Start with the first line of the records below. Output each line exactly, ending with the one that contains "destruct (mapM b64_index".

[Records from a collection]
++++++++++
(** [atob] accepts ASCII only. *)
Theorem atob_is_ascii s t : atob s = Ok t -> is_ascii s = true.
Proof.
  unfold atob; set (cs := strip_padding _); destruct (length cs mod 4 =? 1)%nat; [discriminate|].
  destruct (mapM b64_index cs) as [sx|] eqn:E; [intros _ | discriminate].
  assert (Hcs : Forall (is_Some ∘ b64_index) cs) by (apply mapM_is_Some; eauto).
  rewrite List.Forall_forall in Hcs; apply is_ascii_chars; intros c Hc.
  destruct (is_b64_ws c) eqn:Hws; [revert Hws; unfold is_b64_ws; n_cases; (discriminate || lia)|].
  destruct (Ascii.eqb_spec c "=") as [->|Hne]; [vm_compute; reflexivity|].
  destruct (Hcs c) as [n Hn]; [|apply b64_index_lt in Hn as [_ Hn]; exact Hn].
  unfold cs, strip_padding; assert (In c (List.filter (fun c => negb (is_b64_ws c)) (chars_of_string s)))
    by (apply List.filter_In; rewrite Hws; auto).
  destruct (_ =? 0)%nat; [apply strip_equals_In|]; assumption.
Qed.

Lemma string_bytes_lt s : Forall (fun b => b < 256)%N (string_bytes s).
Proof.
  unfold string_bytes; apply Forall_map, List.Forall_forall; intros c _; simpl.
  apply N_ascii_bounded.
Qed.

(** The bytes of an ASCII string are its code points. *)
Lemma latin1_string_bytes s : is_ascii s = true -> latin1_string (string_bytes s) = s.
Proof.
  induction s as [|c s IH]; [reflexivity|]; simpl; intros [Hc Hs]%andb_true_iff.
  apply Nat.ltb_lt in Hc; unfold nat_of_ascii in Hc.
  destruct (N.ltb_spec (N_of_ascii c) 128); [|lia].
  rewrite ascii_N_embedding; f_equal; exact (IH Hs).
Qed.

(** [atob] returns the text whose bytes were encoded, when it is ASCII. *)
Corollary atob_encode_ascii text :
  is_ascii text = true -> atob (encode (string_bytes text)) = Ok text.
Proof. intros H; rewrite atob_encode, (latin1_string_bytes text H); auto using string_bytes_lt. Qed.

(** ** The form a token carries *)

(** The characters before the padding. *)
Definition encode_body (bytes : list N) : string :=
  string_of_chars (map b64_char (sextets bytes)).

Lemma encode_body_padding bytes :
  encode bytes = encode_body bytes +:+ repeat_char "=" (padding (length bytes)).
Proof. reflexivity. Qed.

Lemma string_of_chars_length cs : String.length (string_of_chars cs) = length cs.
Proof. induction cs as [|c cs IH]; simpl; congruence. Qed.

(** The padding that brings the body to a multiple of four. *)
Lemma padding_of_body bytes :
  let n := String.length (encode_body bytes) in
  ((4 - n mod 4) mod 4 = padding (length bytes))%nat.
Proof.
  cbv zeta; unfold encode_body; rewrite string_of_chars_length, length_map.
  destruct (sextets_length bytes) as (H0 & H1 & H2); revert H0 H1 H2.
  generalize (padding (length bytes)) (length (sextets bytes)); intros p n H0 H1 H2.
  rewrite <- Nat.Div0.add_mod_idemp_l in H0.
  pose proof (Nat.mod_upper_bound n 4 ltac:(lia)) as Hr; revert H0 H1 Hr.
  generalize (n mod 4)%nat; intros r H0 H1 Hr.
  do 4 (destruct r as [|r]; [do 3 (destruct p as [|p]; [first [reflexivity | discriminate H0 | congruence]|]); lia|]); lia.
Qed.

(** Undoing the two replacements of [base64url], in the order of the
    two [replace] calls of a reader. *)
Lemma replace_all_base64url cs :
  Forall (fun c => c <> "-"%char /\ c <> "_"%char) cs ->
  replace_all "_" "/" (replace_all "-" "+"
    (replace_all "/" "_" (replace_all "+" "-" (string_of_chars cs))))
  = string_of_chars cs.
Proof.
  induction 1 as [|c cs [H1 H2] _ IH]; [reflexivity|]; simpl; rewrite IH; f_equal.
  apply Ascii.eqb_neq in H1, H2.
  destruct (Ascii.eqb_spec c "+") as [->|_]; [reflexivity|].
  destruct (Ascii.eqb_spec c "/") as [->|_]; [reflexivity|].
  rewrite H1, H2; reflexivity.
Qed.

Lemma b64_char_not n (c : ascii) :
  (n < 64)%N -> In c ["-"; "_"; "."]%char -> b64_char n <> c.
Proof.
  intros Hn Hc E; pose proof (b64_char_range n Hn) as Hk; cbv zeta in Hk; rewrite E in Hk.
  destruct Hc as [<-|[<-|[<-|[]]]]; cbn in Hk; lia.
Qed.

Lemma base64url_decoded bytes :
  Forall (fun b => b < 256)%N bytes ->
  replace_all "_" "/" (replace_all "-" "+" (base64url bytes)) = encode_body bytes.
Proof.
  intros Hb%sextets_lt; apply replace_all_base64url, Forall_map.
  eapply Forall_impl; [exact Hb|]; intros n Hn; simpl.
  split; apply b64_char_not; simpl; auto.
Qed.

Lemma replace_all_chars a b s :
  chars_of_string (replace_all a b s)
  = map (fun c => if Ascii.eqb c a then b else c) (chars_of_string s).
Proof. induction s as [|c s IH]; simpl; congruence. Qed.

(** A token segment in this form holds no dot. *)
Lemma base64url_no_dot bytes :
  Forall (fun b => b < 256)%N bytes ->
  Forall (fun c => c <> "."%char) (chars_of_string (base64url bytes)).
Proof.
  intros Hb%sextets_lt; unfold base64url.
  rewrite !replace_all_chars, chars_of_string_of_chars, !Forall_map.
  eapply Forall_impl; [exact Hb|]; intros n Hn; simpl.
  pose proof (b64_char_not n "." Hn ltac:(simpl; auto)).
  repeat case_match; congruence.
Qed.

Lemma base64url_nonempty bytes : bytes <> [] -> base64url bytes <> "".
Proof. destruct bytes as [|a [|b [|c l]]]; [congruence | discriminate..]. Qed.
++++++++++
(Answer to the problem)
(** [atob] accepts ASCII only. *)
Theorem atob_is_ascii s t : atob s = Ok t -> is_ascii s = true.
Proof.
  unfold atob; set (cs := strip_padding _); destruct (length cs mod 4 =? 1)%nat; [discriminate|].
  destruct (mapM b64_index cs) as [sx|] eqn:E; [intros _ | discriminate].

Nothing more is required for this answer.